La Corporación Hijas e Hijos de Gabriela Mistral acusó la negativa del gobierno local para extender el contrato de comodato del salón donde atienden a niños del sector, lo que les impide ingresar a la Red Nacional de Bibliotecas Públicas. El hecho reabre la histórica disputa por las regalías no entregadas a la localidad.
Por Joaquín López Barraza.
A casi siete décadas del fallecimiento de Gabriela Mistral, la comunidad de Montegrande no solo sigue esperando que se cumpla la voluntad póstuma de la Premio Nobel de destinar las regalías de sus obras a los niños vulnerables de la localidad, sino que hoy enfrentan la pérdida del único espacio cultural autónomo levantado por los propios vecinos.

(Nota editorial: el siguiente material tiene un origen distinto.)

(* ===== verification/Jsonl.v ===== *)
(** * The JSONL journal: [src/store/jsonl/store.go]

    A store is the bytes of its file, an engine and the closed flag; the mutex
    makes every method one step.  Every call of the operating system takes its
    outcome as an argument: a call that only succeeds or fails is a [check],
    and a write also says how many bytes reached the file. *)

From S2P Require Import Prelude Text Utf8 Base64 Json DtMmr Mmr Cll Portable Engine Wire Journal.
Import Text Cll Engine Wire Journal.

Module Jsonl.

Local Open Scope Z_scope.

Definition schemaVersion : Z := 4.

Record Store := MkStore {
  file : bytes;
  engine : Engine;
  closed : bool
}.

Definition newline : byte := Byte.x0a.

Definition init_event : event := MkEvent schemaVersion "cll.init" None "" None None None None.

Definition entry_event (wire : WireEntry) : event :=
  MkEvent schemaVersion "entry.append" (Some wire) "" None None None None.

Definition commit_event (expectedSize : string) (checkpoint : option string) (wire : WireState) : event :=
  MkEvent schemaVersion "cll.commit" None expectedSize checkpoint (Some wire) None None.

Definition witness_event (expected : Z) (wire : WireWitness) : event :=
  MkEvent schemaVersion "witness.commit" None "" None None (Some expected) (Some wire).

Section Store.
Context `{DT : DtMmr}.

(** ** Replay *)

Definition isSome {A} (o : option A) : bool := match o with Some _ => true | None => false end.

Definition applyEvent (e : Engine) (item : event) : result Engine :=
  if bool_decide (ev_Type item = "cll.init"%string) then
    if negb (zlen (Engine.Entries e) =? 0) || negb (st_Size (LoadState e) =? 0)
    then Err (ErrText "duplicate CLL initialization after state")
    else if isSome (ev_Entry item) || isSome (ev_State item) || isSome (ev_Witness item)
    then Err (ErrText "invalid CLL initialization")
    else Ok e
  else if bool_decide (ev_Type item = "entry.append"%string) then
    match ev_Entry item with
    | None => Err (ErrText "missing entry")
    | Some wire =>
        entry ← EntryFromWire wire;
        match Engine.Append e (MkAppendInput (entry_Value entry) (entry_AppendedAt entry)) with
        | (e', Ok r) =>
            match ar_Outcome r with
            | AppendInserted =>
                if entry_Seq (ar_Entry r) =? entry_Seq entry then Ok e'
                else Err (ErrText "invalid entry append event")
            | _ => Err (ErrText "invalid entry append event")
            end
        | (_, Err _) => Err (ErrText "invalid entry append event")
        end
    end
  else if bool_decide (ev_Type item = "cll.commit"%string) then
    match ev_State item with
    | None => Err (ErrText "missing CLL state")
    | Some wire =>
        match ParseDecimal (ev_ExpectedSize item) with
        | None => Err (ErrText "invalid expected size")
        | Some expected =>
            checkpoint ← match ev_ExpectedCheckpoint item with
                         | Some text =>
                             match Base64.StrictDecodeString text with
                             | Some bs => Ok (Some bs)
                             | None => Err (ErrText "invalid expected checkpoint")
                             end
                         | None => Ok None
                         end;
            next ← StateDeltaFromWire wire;
            match Engine.CommitCLLDelta e expected checkpoint next with
            | (e', Ok _) => Ok e'
            | (_, Err err) => Err err
            end
        end
    end
  else if bool_decide (ev_Type item = "witness.commit"%string) then
    match ev_ExpectedAttempts item, ev_Witness item with
    | Some attempts, Some wire =>
        witness ← WitnessFromWire wire;
        match Engine.CommitWitness e attempts witness with
        | (e', Ok _) => Ok e'
        | (_, Err err) => Err err
        end
    | _, _ => Err (ErrText "missing witness commit fields")
    end
  else Err (ErrText "unknown event type").

(** [bytes.IndexByte(s, '\n')] *)
Fixpoint indexNewline (s : bytes) : option nat :=
  match s with
  | [] => None
  | b :: t => if bool_decide (b = newline) then Some 0%nat else S <$> indexNewline t
  end.

(** One complete line; every failure is corruption. *)
Definition replayLine (e : Engine) (initialized : bool) (line : bytes) : result Engine :=
  if MaxJournalEventBytes <? zlen line then Err ErrCorrupt
  else if negb (Utf8.Valid line) then Err ErrCorrupt
  else
    match UnmarshalHeader line with
    | None => Err ErrCorrupt
    | Some header =>
        if negb (hd_Version header =? schemaVersion) then Err ErrCorrupt
        else if negb initialized && negb (bool_decide (hd_Type header = "cll.init"%string))
        then Err ErrCorrupt
        else
          match Unmarshal line with
          | None => Err ErrCorrupt
          | Some item =>
              match applyEvent e item with
              | Ok e' => Ok e'
              | Err _ => Err ErrCorrupt
              end
          end
    end.

(** The loop over lines: the engine, and where the last complete line ends. *)
Fixpoint replayLines (fuel : nat) (e : Engine) (rest : bytes) (validEnd : nat) (initialized : bool) :
    result (Engine * nat) :=
  match fuel with
  | O => Ok (e, validEnd)
  | S fuel' =>
      match indexNewline rest with
      | None => Ok (e, validEnd)
      | Some relative =>
          e' ← replayLine e initialized (take relative rest);
          replayLines fuel' e' (drop (relative + 1) rest) (validEnd + relative + 1) true
      end
  end.

(** The outcomes of the calls of [replay]. *)
Record ReplayIO := MkReplayIO {
  io_read : check;
  io_truncate : check;
  io_sync : check;
  io_seek : check
}.

(** The file [replay] leaves and the engine it restores. *)
Definition replay (io : ReplayIO) (repair : bool) (data : bytes) : bytes * result Engine :=
  match io_read io with
  | Err err => (data, Err err)
  | Ok _ =>
      match replayLines (length data) Engine.New data 0 false with
      | Err err => (data, Err err)
      | Ok (e, validEnd) =>
          if negb (Nat.eqb validEnd (length data)) then
            if negb repair then (data, Err ErrCorrupt)
            else
              match io_truncate io with
              | Err err => (data, Err err)
              | Ok _ =>
                  (take validEnd data, _ ← io_sync io; _ ← io_seek io; Ok e)
              end
          else (data, _ ← io_seek io; Ok e)
      end
  end.

(** ** Appending an event *)

Inductive WriteOutcome :=
| Wrote (count : nat)
| WriteFailed (count : nat) (cause : error).

(** The outcomes of the calls of [appendEvent] and [rollback]; after the listed
    writes the file takes everything that is left. *)
Record AppendIO := MkAppendIO {
  io_seekEnd : check;
  io_writes : list WriteOutcome;
  io_synced : check;
  io_truncated : check;
  io_seekBack : check;
  io_resynced : check
}.

(** [for written := 0; written < len(encoded); { ... }] *)
Fixpoint writeLoop (contents remaining : bytes) (outcomes : list WriteOutcome) : bytes * check :=
  match remaining with
  | [] => (contents, Ok tt)
  | _ =>
      match outcomes with
      | [] => (contents ++ remaining, Ok tt)
      | WriteFailed count cause :: _ => (contents ++ take count remaining, Err cause)
      | Wrote O :: _ => (contents, Err (ErrText "short write"))
      | Wrote count :: outcomes =>
          writeLoop (contents ++ take count remaining) (drop count remaining) outcomes
      end
  end.

Definition syncFileAt (io : AppendIO) : check := _ ← io_seekBack io; io_resynced io.

(** Cut the file back to [offset]; when that fails the store is closed. *)
Definition rollback (s : Store) (offset : nat) (cause : error) (io : AppendIO) : Store * check :=
  let contents := if is_ok (io_truncated io) then take offset (file s) else file s in
  if is_ok (io_truncated io) && is_ok (syncFileAt io)
  then (MkStore contents (engine s) (closed s), Err cause)
  else (MkStore contents (engine s) true, Err ErrCorrupt).

Definition appendEvent (s : Store) (item : event) (io : AppendIO) : Store * check :=
  let encoded := Marshal item ++ [newline] in
  if MaxJournalEventBytes <? zlen encoded then (s, Err ErrInvalid)
  else
    match io_seekEnd io with
    | Err err => (s, Err err)
    | Ok _ =>
        let start := length (file s) in
        let '(contents, r) := writeLoop (file s) encoded (io_writes io) in
        let s := MkStore contents (engine s) (closed s) in
        match r with
        | Err err => rollback s start err io
        | Ok _ =>
            match io_synced io with
            | Err err => rollback s start err io
            | Ok _ => (s, Ok tt)
            end
        end
    end.

(** Back to the engine of the snapshot; when that fails the store is closed. *)
Definition restore (s : Store) (snapshot : Snapshot) (cause : error) : Store * error :=
  match Engine.Restore (engine s) snapshot with
  | (e, Ok _) => (MkStore (file s) e (closed s), cause)
  | (e, Err _) => (MkStore (file s) e true, ErrCorrupt)
  end.

(** The tail of the mutating methods: the event of an accepted mutation is
    appended, and when it cannot be, the engine goes back to the snapshot. *)
Definition persist (s : Store) (snapshot : Snapshot) (item : result event) (io : AppendIO) :
    Store * check :=
  let '(s, r) :=
    match item with
    | Ok item => appendEvent s item io
    | Err err => (s, Err err)
    end in
  match r with
  | Ok _ => (s, Ok tt)
  | Err err => let '(s, err) := restore s snapshot err in (s, Err err)
  end.

(** ** Methods *)

Definition Append (s : Store) (ctx : check) (io : AppendIO) (input : AppendInput) :
    Store * result AppendResult :=
  match ctx with
  | Err err => (s, Err err)
  | Ok _ =>
      if closed s then (s, Err ErrClosed)
      else
        let snapshot := takeSnapshot (engine s) in
        let '(e, r) := Engine.Append (engine s) input in
        let s := MkStore (file s) e (closed s) in
        match r with
        | Err err => (s, Err err)
        | Ok result =>
            match ar_Outcome result with
            | AppendIdempotent => (s, Ok result)
            | _ =>
                let '(s, r) := persist s snapshot (entry_event <$> EntryToWire (ar_Entry result)) io in
                (s, _ ← r; Ok result)
            end
        end
  end.

(** The event of an accepted commit: its delta since the snapshot. *)
Definition commit_item (e : Engine) (snapshot : Snapshot) (expectedSize : Z)
    (expectedCheckpoint : option bytes) : result event :=
  delta ← DeltaSince e snapshot;
  let checkpoint := Wire.encode <$> expectedCheckpoint in
  commit_event (FormatUint expectedSize) checkpoint <$> StateToWire delta.

Definition CommitCLL (s : Store) (ctx : check) (io : AppendIO) (expectedSize : Z)
    (expectedCheckpoint : option bytes) (next : State) : Store * check :=
  match ctx with
  | Err err => (s, Err err)
  | Ok _ =>
      if closed s then (s, Err ErrClosed)
      else
        let snapshot := takeSnapshot (engine s) in
        let '(e, r) := Engine.CommitCLL (engine s) expectedSize expectedCheckpoint next in
        let s := MkStore (file s) e (closed s) in
        match r with
        | Err err => (s, Err err)
        | Ok _ =>
            persist s snapshot (commit_item e snapshot expectedSize expectedCheckpoint) io
        end
  end.

Definition CommitWitness (s : Store) (ctx : check) (io : AppendIO) (expectedAttempts : Z)
    (next : WitnessState) : Store * check :=
  match ctx with
  | Err err => (s, Err err)
  | Ok _ =>
      if closed s then (s, Err ErrClosed)
      else
        let snapshot := takeSnapshot (engine s) in
        let '(e, r) := Engine.CommitWitness (engine s) expectedAttempts next in
        let s := MkStore (file s) e (closed s) in
        match r with
        | Err err => (s, Err err)
        | Ok _ => persist s snapshot (witness_event expectedAttempts <$> WitnessToWire next) io
        end
  end.

Definition GetEntry (s : Store) (ctx : check) (value : bytes) : result Entry :=
  _ ← ctx; if closed s then Err ErrClosed else Engine.GetEntry (engine s) value.

Definition ScanEntries (s : Store) (ctx : check) (afterSeq limit : Z) : result (list Entry) :=
  _ ← ctx; if closed s then Err ErrClosed else Engine.ScanEntries (engine s) afterSeq limit.

Definition LoadCLL (s : Store) (ctx : check) : result State :=
  _ ← ctx; if closed s then Err ErrClosed else Ok (LoadState (engine s)).

Definition PendingWitnesses (s : Store) (ctx : check) (now limit : Z) : result (list WitnessState) :=
  _ ← ctx; if closed s then Err ErrClosed else Engine.PendingWitnesses (engine s) now limit.

Definition GetWitness (s : Store) (ctx : check) (witnessID : string) (checkpointSize : Z) :
    result WitnessState :=
  _ ← ctx; if closed s then Err ErrClosed else Engine.GetWitness (engine s) witnessID checkpointSize.

(** [released] is the outcome of unlocking and closing the file. *)
Definition Close (s : Store) (released : check) : Store * check :=
  if closed s then (s, Ok tt) else (MkStore (file s) (engine s) true, released).

(** ** Opening *)

Record OpenIO := MkOpenIO {
  io_opened : check;
  io_locked : check;
  io_replay : ReplayIO;
  io_stat : check;
  io_init : AppendIO
}.

(** [contents] is the file at the path, if there is one; the result is the file
    left there and the store. *)
Definition open (path : string) (initialize : bool) (contents : option bytes) (io : OpenIO) :
    option bytes * result Store :=
  if bool_decide (path = EmptyString) then (contents, Err ErrInvalid)
  else
  match io_opened io, contents, initialize with
  | Err err, _, _ => (contents, Err err)
  | Ok _, None, false => (None, Err (ErrText "no such file"))
  | Ok _, _, _ =>
      let data := default [] contents in
      match io_locked io with
      | Err _ => (Some data, Err ErrContention)
      | Ok _ =>
          match replay (io_replay io) initialize data with
          | (data, Err err) => (Some data, Err err)
          | (data, Ok e) =>
              let s := MkStore data e false in
              match io_stat io with
              | Err err => (Some data, Err err)
              | Ok _ =>
                  if zlen data =? 0 then
                    if negb initialize then (Some data, Err ErrCorrupt)
                    else
                      let '(s, r) := appendEvent s init_event (io_init io) in
                      (Some (file s), _ ← r; Ok s)
                  else (Some data, Ok s)
              end
          end
      end
  end.

Definition Open (path : string) (contents : option bytes) (io : OpenIO) : option bytes * result Store :=
  open path false contents io.

Definition Init (path : string) (contents : option bytes) (io : OpenIO) (released : check) :
    option bytes * check :=
  let '(contents, r) := open path true contents io in
  (contents, s ← r; snd (Close s released)).

End Store.

End Jsonl.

La Corporación Hijas e Hijos de Mistral denunció que la Municipalidad se niega a extender el contrato de comodato sobre el Salón Francisco Varela, inmueble ubicado frente a la casa museo de la poetisa y que la organización utiliza como sede y biblioteca comunitaria.
Amara Rivera, presidenta de la corporación, explicó que el convenio actual rige solo hasta diciembre de este año, lo que bloquea el desarrollo del proyecto cultural en la zona.
“El contrato de comodato dura hasta diciembre de este año, una situación que solicitamos desde un comienzo que se extendiera para poder ser parte de la Red Nacional de Bibliotecas Públicas. Sin embargo, no ha existido ninguna voluntad para extenderlo y, en consecuencia, no podemos ingresar a la red estatal por mera disposición negativa del municipio. Sin ese salón no tenemos cómo llevarle libros a los niños, hacer cursos ni reunirnos”, enfatizó la dirigenta.
Sobre este punto, Diario La Región intentó obtener una declaración por parte de la Municipalidad para conocer las razones de la no renovación del comodato; sin embargo, hasta el cierre de esta edición, no hubo respuesta por parte de las autoridades locales.
La herencia que nunca llegó
El conflicto por el espacio físico reabrió las heridas históricas en el Valle del Elqui sobre el destino de los recursos legados por la poetisa. En su testamento, Mistral ordenó que los dineros por la venta de sus obras en América del Sur fueran administrados por la Orden Franciscana para ir en beneficio exclusivo de la infancia vulnerable de Montegrande, compromiso que —según la comunidad— jamás se ha materializado.
Frente a estos requerimientos, los Franciscanos se han escudado en la institucionalidad. Mediante un comunicado expuesto por T13, la Orden citó un oficio del Departamento de Derechos Intelectuales que sostiene que las obras de la autora pasaron a dominio público en 1988, por lo que no cobran ni administran regalías desde esa fecha.
Tesis jurídica sostiene que los derechos siguen vigentes
Sin embargo, el escenario dio un giro tras la presentación de un informe encomendado al especialista en propiedad intelectual y exdirector de INAPI, Maximiliano Santa Cruz, expuesto ante la Comisión de Cultura de la Cámara.
Mientras el Departamento de Derechos Intelectuales y la Orden Franciscana afirman que las obras pasaron a dominio público en 1988 tras cumplirse 30 años del fallecimiento de la autora (1957), la tesis de Santa Cruz demuestra que dicha interpretación aplicó una norma de forma retroactiva en perjuicio de la obra.
Al haber variado la legislación chilena ampliando la protección del derecho de autor a 70 años post mortem, la protección legal sobre los textos de Gabriela Mistral se encuentra plenamente vigente y recién expira el 1 de enero de 2028. Bajo esta premisa, durante los últimos 36 años sí se debieron haber devengado y cobrado regalías por la comercialización de sus libros.
A partir de esta revelación, la corporación y los legatarios no solo exigen el cobro de dicho periodo, sino que impulsan un proyecto de ley para extender la protección hasta los 100 años a aquellos creadores que hayan destinado sus obras a fines filantrópicos y de impacto social.
“Es contradictorio todo lo que genera Gabriela Mistral en Santiago o en espacios capitalinos como el Centro Cultural GAM, donde Gabriela es casi un icono de moda. Y aquí el abandono, donde ella descansa es desolador. El objetivo es hacer realidad el deseo de la poetisa antes de morir: que lo que provenga por la venta de su obra llegue de una vez por todas a los niños de Montegrande”, concluyó Mardones.